I'm asking you to imagine you're a pipe welder, and then think about everything you can do with that skill.

Pipe is everywhere and it comes in many sizes and metals. Pipe used for transferring oil like the pipeline which was blocked (temporarily) by the President, are what we normally think of when pipe welding gets mentioned. The processes for welding carbon steel pipelines vary. Traditionally, stick welding or SMAW (Shielded Metal Arc Welding) is used to weld pipe joints. Stick is the original welding process. It wasn't widely used until World War ll, when it was most famously used to build Liberty Ships at record speeds.

Stick welding is losing some ground.


Stick welding is being replaced by flux core welding, which is a wire with a flux coating. The welder simply pulls the trigger and the wire progresses out the tip of the gun. This process saves time because the welder seldom has to stop. Stick welding requires the welder to stop as each stick becomes a short stub, to put a new stick in the jaws. Some people would have you think stick is dead. It isn't - far from it. It lives on because it can easily and quickly be set up, requires almost no maintenance, it is versatile, and economical.

TIG or what used to be called heliarc welding is another very versatile process.

TIG is sometimes used for the root pass or first pass on a pipe joint for a pipe that is carbon steel. This is because TIG is extremely strong. TIG is used to weld aluminum and stainless steel pipe. Stainless is commonly used in food manufacturing plants. A welder with his own rig, and who contracts with the factory, will typically charge $100 or more an hour.

Dune buggies have evolved into $100,000 machines.

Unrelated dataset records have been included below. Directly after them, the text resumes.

(* ===== verification/Templates.v ===== *)
(** * The pages of the administration panel

    [runtime/admin/templates.py].  Each template is its f-strings, with the
    expressions of their holes in the order the source evaluates them.  The two
    inline images and the style sheet, which the pages share, are named.  Texts are
    the bytes of the response (UTF-8); a slice [s[:n]] is taken of identifiers and
    instants, which are ASCII.

    The templates escape nothing, so what a page is depends on the texts of the
    values: [doc] keeps them apart from the text of the program. *)
From S2P Require Import Prelude Dict PyVal PyStr Json Html Objects.
(* ===== verification/ControlCenter.v ===== *)
(** * The control center and the injection of its SYNC controls

    [runtime/admin/templates_cc.py] and [sync_ui.py]: the text of the dashboard,
    and the insertion of a button, a panel, a style sheet and a script around the
    page that was printed. *)
From S2P Require Import Prelude Dict PyVal PyStr Json Html.
From S2P Require Workspaces.

(** [s[n:]] *)
Fixpoint skip_chars (n : nat) (s : string) : string :=
  match n, s with
  | S n', String _ s' => skip_chars n' s'
  | _, _ => s
  end.
(** [s.replace(m, r, 1)] *)
Fixpoint replace_first (m r s : string) : string :=
  if startswith m s then r +:+ skip_chars (String.length m) s
  else match s with "" => "" | String c s' => String c (replace_first m r s') end.
(* ===== verification/GithubAuth.v ===== *)
(** * GitHub authorization

    [runtime/admin/github.py]: the manager that obtains a GitHub token by the
    device flow or by hand, validates it, and keeps its status.  Tokens are held
    by any secret backend; GitHub is an argument that answers anything.  The
    collector of telemetry is the list of what it was given; its [emit] does not
    raise. *)
From S2P Require Import Prelude Dict PyVal Effects PyStr PyBytes Json JsonLoad Github Secrets.

(** ** GitHub *)
Record AuthRequest := mkAuthRequest {
  aq_url : string; aq_data : option string; aq_headers : dict string string }.
(** A response with its status, body and [X-OAuth-Scopes] header, an
    [HTTPError], or another exception. *)
Inductive api_reply :=
  | Reply (code : Z) (body : string) (scopes : option string)
  | RefusedWith (code : Z) (msg : string)
  | NoReply (e : exn).
Class AuthWorld := {
  gw_floats :: FloatOps;
  gw_errors :: JsonErrors;
  gw_reply : list AuthRequest -> api_reply;
  gw_delay : nat -> N;
  gw_isoformat : Z -> string }.
(** What failed: an [HTTPError], or an exception. *)
Inductive failure := HttpFailure (code : Z) (msg : string) | OtherFailure (e : exn).
Definition failure_str (f : failure) : string :=
  match f with HttpFailure _ msg => msg | OtherFailure e => exn_str e end.
Definition failure_name (f : failure) : string :=
  match f with HttpFailure _ _ => "HTTPError" | OtherFailure e => exn_name (exn_type e) end.

Definition REQUIRED_GITHUB_SCOPES : list string := ["repo"; "read:org"].
Definition GITHUB_DEVICE_CODE_URL : string := "https://github.com/login/device/code".
Definition GITHUB_ACCESS_TOKEN_URL : string := "https://github.com/login/oauth/access_token".
Definition GITHUB_API_USER_URL : string := "https://api.github.com/user".

(** ** State *)
(** The fields hold what was loaded, which may be anything. *)
Record GitHubCredentialState := mkCredential {
  cs_principal : pyval;
  cs_auth_status : pyval;
  cs_token_status : pyval;
  cs_token_expiry : pyval;
  cs_scopes : pyval;
  cs_last_validation : pyval;
  cs_last_failure : pyval;
  cs_last_failure_reason : pyval }.
#[export] Instance eta_Credential : Eta GitHubCredentialState := fun r =>
  mkCredential (cs_principal r) (cs_auth_status r) (cs_token_status r) (cs_token_expiry r)
    (cs_scopes r) (cs_last_validation r) (cs_last_failure r) (cs_last_failure_reason r).
Definition fresh_credential : GitHubCredentialState :=
  mkCredential VNone (VStr "UNAUTHORIZED") (VStr "MISSING") VNone (VList []) VNone VNone VNone.
Definition credential_fields (c : GitHubCredentialState) : dict string pyval :=
  [("principal", cs_principal c); ("auth_status", cs_auth_status c);
   ("token_status", cs_token_status c); ("token_expiry", cs_token_expiry c);
   ("scopes", cs_scopes c); ("last_validation", cs_last_validation c);
   ("last_failure", cs_last_failure c); ("last_failure_reason", cs_last_failure_reason c)].
(** [GitHubCredentialState( **data )] *)
Definition credential_of (data : pyval) : result GitHubCredentialState :=
  match data with
  | VDict d =>
      match find (fun k => negb (dmem k (credential_fields fresh_credential))) (dkeys d) with
      | Some k =>
          raise TypeError ("GitHubCredentialState.__init__() got an unexpected keyword argument '"
                           +:+ k +:+ "'")
      | None =>
          let value (f : GitHubCredentialState -> pyval) k := vget_or k (f fresh_credential) d in
          Ok (mkCredential (value cs_principal "principal") (value cs_auth_status "auth_status")
                (value cs_token_status "token_status") (value cs_token_expiry "token_expiry")
                (value cs_scopes "scopes") (value cs_last_validation "last_validation")
                (value cs_last_failure "last_failure")
                (value cs_last_failure_reason "last_failure_reason"))
      end
  | _ =>
      raise TypeError ("GitHubCredentialState() argument after ** must be a mapping, not "
                       +:+ pytype_name data)
  end.
(* ===== verification/Broker.v ===== *)
(** * The browser broker

    [runtime/browser/broker_server.py] with [authorization.py]: the governed
    browser process, the DevTools connection with the listener that answers
    intercepted requests, authorizations of form submissions, the actions on
    page elements, and the requests that arrive on the socket.  The browser is
    an argument that answers anything; the JavaScript sent to it is named here and
    modelled in PageScripts.  Requests are served one at a time; the listener's events may
    come at every exchange with the browser.  The system clock does not go
    back. *)
From S2P Require Import Prelude Dict PyVal Effects PyStr PyBytes Json JsonLoad Config Identity.

(** ** The world *)
(** The scripts of the module, with the values interpolated in them. *)
Inductive page_script :=
  | MarkFrame (token : string) | ReadFrameMark | ClearFrameMark | ReadForm | SubmitForm
  | ObservePage | ObservePageBriefly | FindElements (text role tag type : string) | ClickElement
  | CheckTextTarget | TypeText (text : pyval) | FillText (text : pyval) | ClearText
  | CheckControlTarget | SelectOption (option_identity : pyval) | CheckBox | UncheckBox.

Record Sent := mkSent { st_method : string; st_params : dict string pyval }.
(** What an exchange with the browser comes to, and the events the listener
    receives before it: the message of the response, a failed send, or none. *)
Inductive exchange :=
  | Answer (response : dict string pyval)
  | SendFails (msg : string)
  | NoAnswer (msg : string).
(** The world: names, the time each reading takes, whether a process runs,
    the connection, the browser's reaction to what was sent, Chrome and the
    window tool. *)
Class BrowserWorld := {
  bw_floats :: FloatOps;
  bw_errors :: JsonErrors;
  js : page_script -> string;
  set_text : list string -> string;
  bw_uuid : nat -> string;
  bw_delay : nat -> N;
  bw_alive : Z -> nat -> bool;
  bw_wait : Z -> nat -> bool;
  bw_connect : nat -> bool;
  bw_exchange : list Sent -> list (dict string pyval) * exchange;
  bw_profile_dir : string;
  bw_mkdir : nat -> result unit;
  bw_chrome_exists : nat -> bool;
  bw_environ : dict string string;
  bw_popen : list string -> dict string string -> nat -> result Z;
  bw_xdotool_exists : nat -> bool;
  bw_xdotool : list string -> nat -> result string }.

(** ** State *)
Inductive BrokerState := BR_STOPPED | BR_STARTING | BR_RUNNING | BR_STOPPING | BR_FAILED.
Definition broker_state_value (s : BrokerState) : string :=
  match s with
  | BR_STOPPED => "STOPPED" | BR_STARTING => "STARTING" | BR_RUNNING => "RUNNING"
  | BR_STOPPING => "STOPPING" | BR_FAILED => "FAILED"
  end.
Inductive BrowserState :=
  | B_CREATED | B_LAUNCHING | B_RUNNING | B_NAVIGATING | B_READY | B_HIDDEN | B_CLOSING
  | B_CLOSED | B_FAILED.
Definition browser_state_value (s : BrowserState) : string :=
  match s with
  | B_CREATED => "CREATED" | B_LAUNCHING => "LAUNCHING" | B_RUNNING => "RUNNING"
  | B_NAVIGATING => "NAVIGATING" | B_READY => "READY" | B_HIDDEN => "HIDDEN"
  | B_CLOSING => "CLOSING" | B_CLOSED => "CLOSED" | B_FAILED => "FAILED"
  end.

#[export] Instance BrowserState_eq_dec : EqDecision BrowserState.
Proof. solve_decision. Defined.
#[export] Instance BrokerState_eq_dec : EqDecision BrokerState.
Proof. solve_decision. Defined.

(** An element found in the page, in the session it was found in. *)
Record target := mkTarget {
  tg_backend_node : pyval; tg_node_obj : pyval; tg_session : option string }.
(** An authorization issued, and one consumed by a submission. *)
Record authorization := mkAuth {
  au_target : string; au_session : option string; au_expires_at : Z; au_method : string;
  au_url : string; au_frame : string; au_issued_at : Z }.
Record PendingSubmissionAuthorization := mkPending { pn_auth_id : string; pn_auth : authorization }.
(** The history the theorems speak of; the code does not keep it. *)
Inductive ledger_entry :=
  | Issued (auth_id : string) (a : authorization)
  | Consumed (auth_id : string) (session : option string) (now : Z)
  | Released (auth_id : string) (method url frame : string).

(** [bk_listening]: the listener thread of the connection is running. *)
Record Broker := mkBroker {
  bk_process : option Z;
  bk_broker_state : BrokerState;
  bk_browser_state : BrowserState;
  bk_last_url : option string;
  bk_connected : bool;
  bk_listening : bool;
  bk_session : option string;
  bk_targets : dict string target;
  bk_pending : option PendingSubmissionAuthorization;
  bk_auths : dict string authorization;
  bk_sent : list Sent;
  bk_ledger : list ledger_entry;
  bk_now : Z;
  bk_tick : nat }.
#[export] Instance eta_Broker : Eta Broker := fun r =>
  mkBroker (bk_process r) (bk_broker_state r) (bk_browser_state r) (bk_last_url r)
    (bk_connected r) (bk_listening r) (bk_session r) (bk_targets r) (bk_pending r) (bk_auths r)
    (bk_sent r) (bk_ledger r) (bk_now r) (bk_tick r).
Definition response : Type := dict string pyval.
Definition error_response (msg : string) : response :=
  [("status", VStr "error"); ("message", VStr msg)].

Section Broker.
Context {world : BrowserWorld}.

Definition draw {A} (f : nat -> A) : M Broker A := fun b =>
  (b <| bk_tick := S (bk_tick b) |>, Ok (f (bk_tick b))).
(** [time.time()], in nanoseconds, and [time.sleep]. *)
Definition time_now : M Broker Z :=
  d ← draw bw_delay;
  modify (fun b => b <| bk_now := (bk_now b + Z.of_N d)%Z |>) ;;
  gets bk_now.
Definition second : Z := 1000000000.
Definition sleep (ns : Z) : M Broker unit :=
  modify (fun b => b <| bk_now := (bk_now b + ns)%Z |>).
Definition set_browser_state (s : BrowserState) : M Broker unit :=
  modify (fun b => b <| bk_browser_state := s |>).
Definition enter (e : ledger_entry) : M Broker unit :=
  modify (fun b => b <| bk_ledger := bk_ledger b ++ [e] |>).
Definition session_value (s : option string) : pyval :=
  match s with Some s => VStr s | None => VNone end.
(* ===== verification/PageFacts.v ===== *)
(** * What an action of the broker does to the page

    The actions of the broker check a target with one script and act with another; in a
    browser that runs the scripts of PageScripts on a page, each is one step on that page:
    it is refused and nothing changes, or it has its effect and reports what the page
    shows then.  And what the scripts report of a page. *)
From S2P Require Import Prelude Dict PyVal Effects PyStr Json Broker PageScripts.

(** ** The actions *)
Inductive action :=
  | Type_ (text : string) | Fill (text : string) | Clear | Click
  | Select (ident : string) | Check_ | Uncheck.
Section Actions.
Context {world : BrowserWorld}.
Definition act (a : action) (target_id : pyval) : M Broker response :=
  match a with
  | Type_ s => type_text target_id (VStr s)
  | Fill s => fill target_id (VStr s)
  | Clear => clear target_id
  | Click => click target_id
  | Select o => select target_id (VStr o)
  | Check_ => check target_id
  | Uncheck => uncheck target_id
  end.
End Actions.
Definition action_named (a : action) (target_id : pyval) : list (string * pyval) :=
  match a with
  | Type_ _ => action_on "type" target_id
  | Fill _ => action_on "fill" target_id
  | Clear => action_on "clear" target_id
  | Click => action_on "click" target_id
  | Select o => action_on "select" target_id ++ [("option", VStr o)]
  | Check_ => action_on "check" target_id
  | Uncheck => action_on "uncheck" target_id
  end.
Definition scripts_of (a : action) : list page_script :=
  ObservePage ::
  match a with
  | Type_ s => [CheckTextTarget; TypeText (VStr s)]
  | Fill s => [CheckTextTarget; FillText (VStr s)]
  | Clear => [CheckTextTarget; ClearText]
  | Click => [ClickElement]
  | Select o => [CheckControlTarget; SelectOption (VStr o)]
  | Check_ => [CheckControlTarget; CheckBox]
  | Uncheck => [CheckControlTarget; UncheckBox]
  end.
(* ===== verification/BrokerGate.v ===== *)
(** * The gate of the browser broker

    What the operations of [Broker] do to the state that decides which requests
    leave the browser: the session, the targets, the authorizations, the pending
    submission, and the history of all three.  The rules are proved once, for any
    property the steps of that state keep; the properties follow by showing that
    those steps keep them. *)
From S2P Require Import Prelude Dict PyVal Effects PyStr PyBytes Json JsonLoad Config Identity.
From S2P Require Import Broker.

(** ** Operations from outside *)
Section Operations.
Context {world : BrowserWorld}.
(** A line on the socket, a call of the process itself, an event between two
    calls, the server closed. *)
Inductive operation :=
  | Line (input : string)
  | Authorize (target_id session_id expires_in : pyval)
  | Event (event : dict string pyval)
  | Close.
Definition perform (o : operation) : M Broker unit :=
  match o with
  | Line input => handle input ;; mret tt
  | Authorize t s e => issue_auth t s e ;; mret tt
  | Event event => listen event
  | Close => server_close
  end.
(** An exception of a call reaches its caller; the broker goes on. *)
Definition perform_all (os : list operation) (b : Broker) : Broker :=
  foldl (fun b o => (perform o b).1) b os.
End Operations.

(** ** Steps of the gate *)
Definition gate (b : Broker) :=
  (bk_session b, bk_targets b, bk_auths b, bk_pending b, bk_ledger b).
Definition released (p : PendingSubmissionAuthorization) (method : string) (url : pyval) : ledger_entry :=
  Released (pn_auth_id p) method (default "" (match url with VStr u => Some u | _ => None end))
    (au_frame (pn_auth p)).

(** A property that an exchange with the browser keeps, whatever events come. *)
Class Stable (P : Broker -> Prop) : Prop := {
  stable_gate b b' : gate b' = gate b -> (bk_now b <= bk_now b')%Z -> P b -> P b';
  stable_release b p method url frame :
    bk_pending b = Some p -> request_matches p method url frame = Ok true -> P b ->
    P (b <| bk_pending := None |> <| bk_ledger := bk_ledger b ++ [released p method url] |>) }.
(** One that the operations of the protocol other than SUBMIT keep. *)
Class Lasting (P : Broker -> Prop) : Prop := {
  lasting_stable :: Stable P;
  lasting_reset b s : P b ->
    P (b <| bk_session := s |> <| bk_targets := [] |> <| bk_pending := None |> <| bk_auths := [] |>);
  lasting_target b id node obj : P b ->
    P (b <| bk_targets := dset id (mkTarget node obj (bk_session b)) (bk_targets b) |>) }.

Section Exchanges.
Context {world : BrowserWorld} (P : Broker -> Prop) `{!Stable P}.

Lemma keeps_modify f :
  (forall b, gate (f b) = gate b) -> (forall b, (bk_now b <= bk_now (f b))%Z) ->
  preserves P (modify f).
Proof. intros H Hn. apply preserves_modify. intros b. by apply stable_gate. Qed.
Lemma keeps_draw {A} (f : nat -> A) : preserves P (draw f).
Proof. intros b Hb. unfold wp, draw. by apply (stable_gate b); [|apply Z.le_refl|]. Qed.
#[local] Hint Resolve keeps_draw : keeps.
#[local] Hint Extern 1 (preserves _ (modify _)) => (apply keeps_modify; intros; reflexivity) : keeps.

Lemma keeps_time_now : preserves P time_now.
Proof.
  unfold time_now. apply preserves_bind; [auto with keeps|intros d].
  apply preserves_bind; [|auto with keeps]. apply keeps_modify; [done|intros b; simpl; lia].
Qed.
Lemma keeps_sleep ns : (0 <= ns)%Z -> preserves P (sleep ns).
Proof. intros. apply keeps_modify; [done|intros b; simpl; lia]. Qed.
Lemma keeps_set_browser_state s : preserves P (set_browser_state s).
Proof. unfold set_browser_state. auto with keeps. Qed.
Lemma keeps_send method params : preserves P (send_cdp_async method params).
Proof. unfold send_cdp_async, sent_message. auto 10 with keeps. Qed.
#[local] Hint Resolve keeps_time_now keeps_set_browser_state keeps_send : keeps.

Lemma keeps_release p method url frame (m : M Broker unit) :
  request_matches p method url frame = Ok true -> preserves P m ->
  forall b, bk_pending b = Some p -> P b ->
  wp (modify (fun b => b <| bk_pending := None |>) ;; enter (released p method url) ;; m) b
     (fun b' _ => P b').
Proof.
  intros Hm Hk b Hp Hb. apply wp_bind, wp_modify, wp_bind, wp_modify, Hk.
  by apply (stable_release b p method url frame).
Qed.
Lemma keeps_fail_request id : preserves P (fail_request id).
Proof. unfold fail_request. auto with keeps. Qed.
#[local] Hint Resolve keeps_fail_request : keeps.
Lemma keeps_request_paused params : preserves P (request_paused params).
Proof.
  unfold request_paused. do 5 (apply preserves_bind; [auto with keeps|intros]).
  destruct (str_in _ _); [auto with keeps|].
  intros b Hb. apply wp_bind, wp_gets. destruct (bk_pending b) as [p|] eqn:Hp; [|by apply keeps_fail_request].
  apply wp_bind, wp_of_result. destruct (py_get "frameId" _ _) as [frame|e]; [|done].
  apply wp_bind, wp_of_result. destruct (request_matches _ _ _ _) as [ok|e] eqn:Hm; [|done].
  destruct ok; [|by apply keeps_fail_request].
  eapply keeps_release; eauto. auto with keeps.
Qed.
#[local] Hint Resolve keeps_request_paused : keeps.
Lemma keeps_listen event : preserves P (listen event).
Proof. unfold listen, handle_cdp_event. auto 12 with keeps. Qed.
#[local] Hint Resolve keeps_listen : keeps.
Lemma keeps_get_ws : preserves P get_ws.
Proof. unfold get_ws. auto 12 with keeps. Qed.
Lemma keeps_disconnect : preserves P disconnect.
Proof. unfold disconnect. auto with keeps. Qed.
#[local] Hint Resolve keeps_get_ws keeps_disconnect : keeps.
Lemma keeps_cdp_request method params : preserves P (cdp_request method params).
Proof. unfold cdp_request, sent_message. auto 20 with keeps. Qed.
#[local] Hint Resolve keeps_cdp_request : keeps.
Lemma keeps_call_function obj s : preserves P (call_function obj s).
Proof. unfold call_function. auto with keeps. Qed.
Lemma keeps_is_running : preserves P is_running.
Proof. unfold is_running. auto 10 with keeps. Qed.
#[local] Hint Resolve keeps_call_function keeps_is_running : keeps.
Lemma keeps_when_running m : preserves P m -> preserves P (when_running m).
Proof. intros. unfold when_running, not_running. auto 10 with keeps. Qed.
Lemma keeps_current_target t : preserves P (current_target t).
Proof. unfold current_target. auto 10 with keeps. Qed.
Lemma keeps_resolve_node t : preserves P (resolve_node t).
Proof. unfold resolve_node. auto 15 with keeps. Qed.
#[local] Hint Resolve keeps_when_running keeps_current_target keeps_resolve_node : keeps.
Lemma keeps_with_target t k : (forall t, preserves P (k t)) -> preserves P (with_target t k).
Proof. intros. unfold with_target. auto 10 with keeps. Qed.
Lemma keeps_observe_with s : preserves P (observe_with s).
Proof. unfold observe_with. auto 20 with keeps. Qed.
#[local] Hint Resolve keeps_with_target keeps_observe_with : keeps.
Lemma keeps_observed action : preserves P (observed action).
Proof. unfold observed, observe. auto 10 with keeps. Qed.
Lemma keeps_run_script obj s k : (forall v, preserves P (k v)) -> preserves P (run_script obj s k).
Proof. intros. unfold run_script. auto 20 with keeps. Qed.
Lemma keeps_run_unchecked obj s k : preserves P k -> preserves P (run_unchecked obj s k).
Proof. intros. unfold run_unchecked. auto 15 with keeps. Qed.
#[local] Hint Resolve keeps_observed keeps_run_script keeps_run_unchecked : keeps.
Lemma keeps_with_control t k : (forall o g y, preserves P (k o g y)) -> preserves P (with_control t k).
Proof. intros. unfold with_control. auto 30 with keeps. Qed.
#[local] Hint Resolve keeps_with_control : keeps.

Custom buggies with mid-engine aluminum V8 motors are being built across the country, in specialty shops and garages. The frames for these machines are aluminum pipe. The frames are typically welded with the TIG process. Choppers are also custom made in shops all over, and the frames are pipe. the hotrod industry uses pipe as well.

Let's do a little math.

Let's say a 6G welder decides he or she has had enough traveling to weld. If that welder is 6G with stick and 6G with TIG, and good at it, they can very likely make a handsome living as a mobile welder. Think of the well-healed dune buggy enthusiast building a buggy in his shop or the hotrodder - the list is endless. Add all the industrial applications for pipe such as powerplants and water systems. This wonderful skill which is actually an art is as portable as the welder's hands. If you know anything about small business and how to market your services, $65 to $105 an hour is very realistic, depending on where you are in the USA. If you booked 40 hours a week at $75 an hour, that's a gross annual income of about $150,000.

WARNING:

If you're going to be a pipe welder or you already are a pipe welder, it would be a mistake to NOT become a Master TIG Runner. In my opinion, it would well worth your effort to find the time and money to learn it. TIG is a quiet, clean welding process. It is the welding process that is closest to being an art.